**EXERCISE DESCRIPTION**
Report every line of the records beneath this task that holds the string "hyphens".

[Opening RECORDS SUPPLIED section]

(** C8, amended. For an app key with a positive segment count and a
    positive segment length, whose expected output length and whose sum
    of toggled-on minima fit in an [int], [Generate] is the generic
    generation of length [Segments * SegmentLength] over the same source,
    cut in sequence order into [Segments] groups of [SegmentLength] runes
    joined by single dashes. A segment count that is not positive fails
    with the segment-count error; with a positive segment count, a
    segment length that is not positive fails with the segment-length
    error. *)
Theorem C8_appkey_refines_generic o rd :
  Format o = FormatAppKey ->
  (0 < Segments o -> 0 < SegmentLength o ->
   expected_length o <= max_int -> sum_enabled_minima o <= max_int ->
   Generate o rd
   = outcome_map (segment_format (Segments o) (SegmentLength o))
       (Generate (withLength o (Segments o * SegmentLength o)) rd)
   /\ forall core,
        Generate (withLength o (Segments o * SegmentLength o)) rd = Ret core ->
        let gs := groups (Z.to_nat (Segments o)) (Z.to_nat (SegmentLength o))
                    (runes core) in
        Z.of_nat (length gs) = Segments o
        /\ Forall (fun g => Z.of_nat (length g) = SegmentLength o) gs
        /\ concat gs = runes core)
  /\ (Segments o <= 0 -> Generate o rd = Fail ErrSegments)
  /\ (0 < Segments o -> SegmentLength o <= 0 ->
      Generate o rd = Fail ErrSegmentLength).
Proof.
  intros Hf. split; [|split].
  - intros Hs Hk Hfit Hsumfit.
    assert (Hseg : Format o = FormatAppKey -> 0 < Segments o /\ 0 < SegmentLength o)
      by done.
    destruct (derivedLength_exact o (or_intror Hf) ltac:(by rewrite Hf) Hseg Hfit)
      as (Hder & Hpos & Hgrow).
    destruct (Hgrow Hf) as [Hgrow1 Hgrow2].
    assert (Hprod : derived_length o = Segments o * SegmentLength o).
    { unfold derived_length. by rewrite Hf. }
    set (tmp := withLength o (Segments o * SegmentLength o)).
    assert (Hlen : forall core p, generateGeneric tmp rd 0%nat = Ret (core, p) ->
              length (runes core)
              = (Z.to_nat (Segments o) * Z.to_nat (SegmentLength o))%nat).
    { intros core p Hcore.
      apply generateGeneric_Ret in Hcore
        as (_ & _ & Hon & _ & Hsum & _ & out & -> & Hout).
      rewrite runes_string_of_list.
      pose proof (generic_output_length tmp out Hout Hon) as Hl.
      pose proof (sum_enabled_minima_nonneg tmp Hon) as Hsum0.
      change (sum_enabled_minima tmp) with (sum_enabled_minima o) in *.
      change (Length tmp) with (Segments o * SegmentLength o) in *.
      change (sumMinima (Min tmp <$> enabled tmp))
        with (sumMinima (Min o <$> enabled o)) in Hsum.
      rewrite sumMinima_exact in Hsum by lia. nia. }
    split.
    + rewrite (Generate_from_generic o rd (or_intror Hf) Hseg).
      rewrite Hgrow1, Hder, Hprod. fold tmp.
      rewrite (Generate_generic tmp rd eq_refl). unfold run.
      destruct (generateGeneric tmp rd 0%nat) as [[core p]|e|msg|msg] eqn:Hcore;
        [|done..].
      rewrite Hf. simpl. destruct (Z.ltb_spec (expected_length o) 0); [lia|].
      destruct (Z.ltb_spec maxAlloc (expected_length o)) as [Hbig|_].
      { exfalso.
        apply generateGeneric_Ret in Hcore as (_ & _ & _ & _ & _ & Hcap & _).
        change (Length tmp) with (Segments o * SegmentLength o) in Hcap.
        unfold expected_length in Hbig. rewrite Hf in Hbig. simpl in Hbig.
        unfold maxAlloc in *. nia. }
      unfold segment_format. do 2 f_equal.
      pose proof (writeSegments_groups (Z.to_nat (Segments o))
                    (Z.to_nat (SegmentLength o)) 0 (runes core)) as Hw.
      rewrite Z2Nat.id, Z.mul_0_l in Hw by lia.
      rewrite Hw; [|lia|lia|by eapply Hlen].
      destruct (Z.to_nat (Segments o)) eqn:Hn; [lia|done].
    + intros core Hcore. rewrite (Generate_generic tmp rd eq_refl) in Hcore.
      apply run_Ret in Hcore as [p Hcore]. specialize (Hlen core p Hcore).
      cbv zeta. rewrite length_groups, (concat_groups _ _ _ Hlen).
      split; [lia|]. split; [|done].
      eapply Forall_impl; [exact (Forall_length_groups _ _ _ Hlen)|].
      simpl. intros g ->. lia.
  - intros Hs. rewrite Generate_appkey by done. unfold run, generateAppKey.
    destruct (Z.leb_spec (Segments o) 0); [done|lia].
  - intros Hs Hk. rewrite Generate_appkey by done. unfold run, generateAppKey.
    destruct (Z.leb_spec (Segments o) 0); [lia|].
    destruct (Z.leb_spec (SegmentLength o) 0); [done|lia].
Qed.

(** C8 on [two_by_three]: the six generic runes, cut in two. *)
Lemma C8_appkey_refines_generic_witness :
  Generate (withLength two_by_three 6) counting = Ret "1kd8r4"
  /\ Generate two_by_three counting = Ret "1kd-8r4".
Proof.
  assert (Hcore : Generate (withLength two_by_three 6) counting = Ret "1kd8r4"%string)
    by (vm_compute; reflexivity).
  split; [exact Hcore|].
  destruct (C8_appkey_refines_generic two_by_three counting eq_refl) as [Href _].
  destruct Href as [Href _].
  - reflexivity.
  - reflexivity.
  - vm_compute. discriminate.
  - vm_compute. discriminate.
  - rewrite Href. change (Segments two_by_three * SegmentLength two_by_three) with 6.
    rewrite Hcore. reflexivity.
Defined.

(** ** UUIDs (C7) *)

Lemma forall_below (f : Z -> bool) (n : nat) :
  forallb f (List.map Z.of_nat (seq 0 n)) = true ->
  forall x, 0 <= x < Z.of_nat n -> f x = true.
Proof.
  intros H x Hx. rewrite forallb_forall in H. apply H.
  apply in_map_iff. exists (Z.to_nat x). split; [lia|]. apply in_seq. lia.
Qed.

(** The high nibble of byte 6 is the version, 4. *)
Lemma version_nibble v : Z.shiftr (Z.lor (Z.land v 15) 64) 4 = 4.
Proof.
  change 15 with (Z.ones 4). rewrite Z.land_ones by lia.
  pose proof (Z.mod_pos_bound v (2 ^ 4) ltac:(lia)) as Hx.
  apply Z.eqb_eq.
  apply (forall_below (fun x => Z.shiftr (Z.lor x 64) 4 =? 4) 16); [reflexivity|].
  exact Hx.
Qed.

(** The high nibble of byte 8 carries the variant: 8, 9, 10 or 11. *)
Lemma variant_nibble v : 8 <= Z.shiftr (Z.lor (Z.land v 63) 128) 4 <= 11.
Proof.
  change 63 with (Z.ones 6). rewrite Z.land_ones by lia.
  pose proof (Z.mod_pos_bound v (2 ^ 6) ltac:(lia)) as Hx.
  pose proof (forall_below
                (fun x => (8 <=? Z.shiftr (Z.lor x 128) 4)
                          && (Z.shiftr (Z.lor x 128) 4 <=? 11)) 64 eq_refl
                _ Hx) as H.
  apply andb_true_iff in H as [H1 H2]. lia.
Qed.

Lemma hexdigit_elem_of x : hexdigit x ∈ hexdigits.
Proof.
  unfold hexdigit. apply list_elem_of_In.
  destruct (nth_in_or_default (Z.to_nat x) hexdigits "0"%char) as [H|Heq];
    [done|].
  rewrite Heq. by left.
Qed.

Lemma hexdigit_variant x :
  8 <= x <= 11 -> hexdigit x ∈ ["8"; "9"; "a"; "b"]%char.
Proof.
  intros Hx.
  assert (x = 8 \/ x = 9 \/ x = 10 \/ x = 11) as [-> | [-> | [-> | ->]]] by lia;
    apply (bool_decide_unpack _); by vm_compute.
Qed.

(** The 36 runes written for 16 bytes. *)
Lemma writeUUID_16 b0 b1 b2 b3 b4 b5 b6 b7 b8 b9 b10 b11 b12 b13 b14 b15 :
  writeUUID 0 [b0; b1; b2; b3; b4; b5; b6; b7; b8; b9; b10; b11; b12; b13; b14; b15]
  = [hexdigit (Z.shiftr b0 4); hexdigit (Z.land b0 15);
     hexdigit (Z.shiftr b1 4); hexdigit (Z.land b1 15);
     hexdigit (Z.shiftr b2 4); hexdigit (Z.land b2 15);
     hexdigit (Z.shiftr b3 4); hexdigit (Z.land b3 15); "-"%char;
     hexdigit (Z.shiftr b4 4); hexdigit (Z.land b4 15);
     hexdigit (Z.shiftr b5 4); hexdigit (Z.land b5 15); "-"%char;
     hexdigit (Z.shiftr b6 4); hexdigit (Z.land b6 15);
     hexdigit (Z.shiftr b7 4); hexdigit (Z.land b7 15); "-"%char;
     hexdigit (Z.shiftr b8 4); hexdigit (Z.land b8 15);
     hexdigit (Z.shiftr b9 4); hexdigit (Z.land b9 15); "-"%char;
     hexdigit (Z.shiftr b10 4); hexdigit (Z.land b10 15);
     hexdigit (Z.shiftr b11 4); hexdigit (Z.land b11 15);
     hexdigit (Z.shiftr b12 4); hexdigit (Z.land b12 15);
     hexdigit (Z.shiftr b13 4); hexdigit (Z.land b13 15);
     hexdigit (Z.shiftr b14 4); hexdigit (Z.land b14 15);
     hexdigit (Z.shiftr b15 4); hexdigit (Z.land b15 15)].
Proof. reflexivity. Qed.

Lemma length_bytes_of k raw : length (bytes_of k raw) = k.
Proof. unfold bytes_of. by rewrite length_map, length_seq. Qed.

(** With the 16 bytes drawn, [Generate] returns their rendering, whatever
    else the configuration holds. *)
Lemma Generate_guid_bytes o rd raw :
  Format o = FormatGUID -> rd 0%nat = Rnd raw ->
  Generate o rd
  = Ret (string_of_list_ascii (writeUUID 0 (stamped (bytes_of 16 raw)))).
Proof.
  intros Hf Hrd. rewrite Generate_guid by done.
  unfold run, generateUUIDv4, bind, rand_Read. rewrite Hrd.
  pose proof (length_bytes_of 16 raw) as Hlen. unfold stamped.
  destruct (bytes_of 16 raw)
    as [|b0 [|b1 [|b2 [|b3 [|b4 [|b5 [|b6 [|b7 [|b8 [|b9 [|b10 [|b11 [|b12
        [|b13 [|b14 [|b15 [|b16 b]]]]]]]]]]]]]]]]]; try discriminate Hlen.
  reflexivity.
Qed.

Lemma stamped_16 b0 b1 b2 b3 b4 b5 b6 b7 b8 b9 b10 b11 b12 b13 b14 b15 :
  stamped [b0; b1; b2; b3; b4; b5; b6; b7; b8; b9; b10; b11; b12; b13; b14; b15]
  = [b0; b1; b2; b3; b4; b5; Z.lor (Z.land b6 15) 64; b7;
     Z.lor (Z.land b8 63) 128; b9; b10; b11; b12; b13; b14; b15].
Proof. reflexivity. Qed.

(** C7. For every configuration of the GUID format, once the 16 bytes
    are drawn [Generate] returns a string of 36 runes with a hyphen at
    offsets 8, 13, 18 and 23, a lowercase hexadecimal digit at every
    other offset, a 4 at offset 14 and one of 8, 9, a, b at offset 19.
    Any GUID configuration and any source delivering the same 16 bytes
    yield the same string. *)
Theorem C7_uuid_layout o rd raw :
  Format o = FormatGUID ->
  rd 0%nat = Rnd raw ->
  exists s,
    Generate o rd = Ret s
    /\ String.length s = 36%nat
    /\ (forall i, i ∈ hyphens -> runes s !! i = Some "-"%char)
    /\ (forall i r, i ∉ hyphens -> runes s !! i = Some r -> r ∈ hexdigits)
    /\ runes s !! 14%nat = Some "4"%char
    /\ (exists r, runes s !! 19%nat = Some r /\ r ∈ ["8"; "9"; "a"; "b"]%char)
    /\ (forall o' rd' raw',
          Format o' = FormatGUID -> rd' 0%nat = Rnd raw' ->
          bytes_of 16 raw' = bytes_of 16 raw ->
          Generate o' rd' = Ret s).
Proof.
  intros Hf Hrd.
  exists (string_of_list_ascii (writeUUID 0 (stamped (bytes_of 16 raw)))).
  split; [by apply Generate_guid_bytes|].
  rewrite <- length_runes, runes_string_of_list.
  assert (Hsame : forall o' rd' raw',
             Format o' = FormatGUID -> rd' 0%nat = Rnd raw' ->
             bytes_of 16 raw' = bytes_of 16 raw ->
             Generate o' rd'
             = Ret (string_of_list_ascii (writeUUID 0 (stamped (bytes_of 16 raw))))).
  { intros o' rd' raw' Hf' Hrd' Hb. rewrite <- Hb. by apply Generate_guid_bytes. }
  pose proof (length_bytes_of 16 raw) as Hlen.
  destruct (bytes_of 16 raw)
    as [|b0 [|b1 [|b2 [|b3 [|b4 [|b5 [|b6 [|b7 [|b8 [|b9 [|b10 [|b11 [|b12
        [|b13 [|b14 [|b15 [|b16 b]]]]]]]]]]]]]]]]]; try discriminate Hlen.
  clear Hlen. rewrite stamped_16 in *. rewrite writeUUID_16 in *.
  split; [reflexivity|]. split; [|split; [|split; [|split]]].
  - intros i Hi. unfold hyphens in Hi.
    repeat (apply elem_of_cons in Hi as [->|Hi]; [reflexivity|]).
    by apply elem_of_nil in Hi.
  - intros i r Hi Hr. unfold hyphens in Hi.
    do 36 (destruct i as [|i];
           [first [ by (injection Hr as <-; apply hexdigit_elem_of)
                  | by (exfalso; apply Hi; repeat constructor) ]|]).
    discriminate Hr.
  - cbn [lookup list_lookup]. by rewrite version_nibble.
  - eexists. split; [reflexivity|]. apply hexdigit_variant, variant_nibble.
  - exact Hsame.
Qed.

(** C7 on a GUID configuration whose other fields would not validate. *)
Lemma C7_uuid_layout_witness :
  exists s,
    Generate (mkOptions FormatGUID (-5) false false false false 9 0 0 0 0 0)
      counting = Ret s
    /\ String.length s = 36%nat
    /\ runes s !! 14%nat = Some "4"%char.
Proof.
  destruct (C7_uuid_layout
              (mkOptions FormatGUID (-5) false false false false 9 0 0 0 0 0)
              counting 3 eq_refl eq_refl)
    as (s & Hs & Hlen & _ & _ & Hv & _).
  exists s. repeat split; assumption.
Defined.

(** ** Failures of the random source (C6) *)

(** A failed draw of [randomRune] is returned as it is. *)
Lemma randomRune_failure_returned (set : list rune) rd p e :
  (2 <= length set)%nat -> rd p = Broken e ->
  randomRune set rd p = Fail (ErrRandom e).
Proof. apply randomRune_broken. Qed.

(** A failed read of [generateUUIDv4] is not returned either:
    [rand.Read] stops the process. *)
Lemma generateUUIDv4_failure_fatal o rd e :
  Format o = FormatGUID -> rd 0%nat = Broken e ->
  Generate o rd = Fatal (failed_read e).
Proof.
  intros Hf Hrd. rewrite Generate_guid by done.
  unfold run, generateUUIDv4, bind, rand_Read. by rewrite Hrd.
Qed.

(** A failed draw of the shuffle is not returned: the loop panics. *)
Lemma shuffleFrom_failure_panics i (r : list rune) rd p e :
  rd p = Broken e ->
  shuffleFrom (S i) r rd p
  = Panic "invalid memory address or nil pointer dereference".
Proof.
  intros Hrd. cbn [shuffleFrom]. unfold bind, rand_Int.
  destruct (Z.leb_spec (Z.of_nat (S i) + 1) 0); [lia|].
  destruct (Z.eqb_spec (Z.of_nat (S i) + 1) 1); [lia|].
  by rewrite Hrd.
Qed.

[Closing RECORDS SUPPLIED section]

**ANSWER BELOW**
    /\ (forall i, i ∈ hyphens -> runes s !! i = Some "-"%char)
    /\ (forall i r, i ∉ hyphens -> runes s !! i = Some r -> r ∈ hexdigits)
  - intros i Hi. unfold hyphens in Hi.
  - intros i r Hi Hr. unfold hyphens in Hi.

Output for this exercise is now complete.